- **Exercise details**
What is the number of lines below that hold "rewrite"? Answer with that number only.

Stored items
===
Lemma checkRateLimit_run (w : World) :
  available w = true →
  let key := rate_key config clientId in
  let cf := counter_at now config (fetched w key) in
  obs (checkRateLimit now clientId config w)
  = (Returned (status_of config cf), world_after config key cf w).
Proof.
  intros Hav key cf. unfold checkRateLimit.
  rewrite obs_bind, obs_outcome, obs_world, createCacheClient_run, Hav.
  cbn [fst snd].
  match goal with
  | |- obs (try_catch ?b _ _) = _ =>
      assert (obs (b w) = (Returned (status_of config cf), world_after config key cf w))
        as Hbody
  end.
  { rewrite obs_bind, obs_outcome, obs_world, CacheClient_get_run. cbn [fst snd].
    rewrite obs_bind, obs_outcome, obs_world, read_counter_run. cbn [fst snd].
    subst cf key. unfold counter_at, current_window, status_of, world_after.
    destruct (read_counter now (fetched w (rate_key config clientId))) as [c f].
    cbn [fst snd].
    destruct (now - f >? windowSeconds config * 1000); cbn [fst snd].
    - destruct (0 >=? maxRequests config); [reflexivity|].
      rewrite obs_bind, obs_outcome, obs_world, CacheClient_put_run. reflexivity.
    - destruct (c >=? maxRequests config); [reflexivity|].
      rewrite obs_bind, obs_outcome, obs_world, CacheClient_put_run. reflexivity. }
  rewrite obs_try_catch, obs_outcome, obs_world, Hbody. reflexivity.
Qed.

End CheckRateLimit.

(** ** The status query, step by step *)

Lemma getRateLimitConfig_run (w : World) :
  obs (getRateLimitConfig w) = (Returned (env_config (env w)), w).
Proof.
  destruct w as [[ne rle [rmax|] [rws|] db kvb] k]; reflexivity.
Qed.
===
- **Solved exercise**
6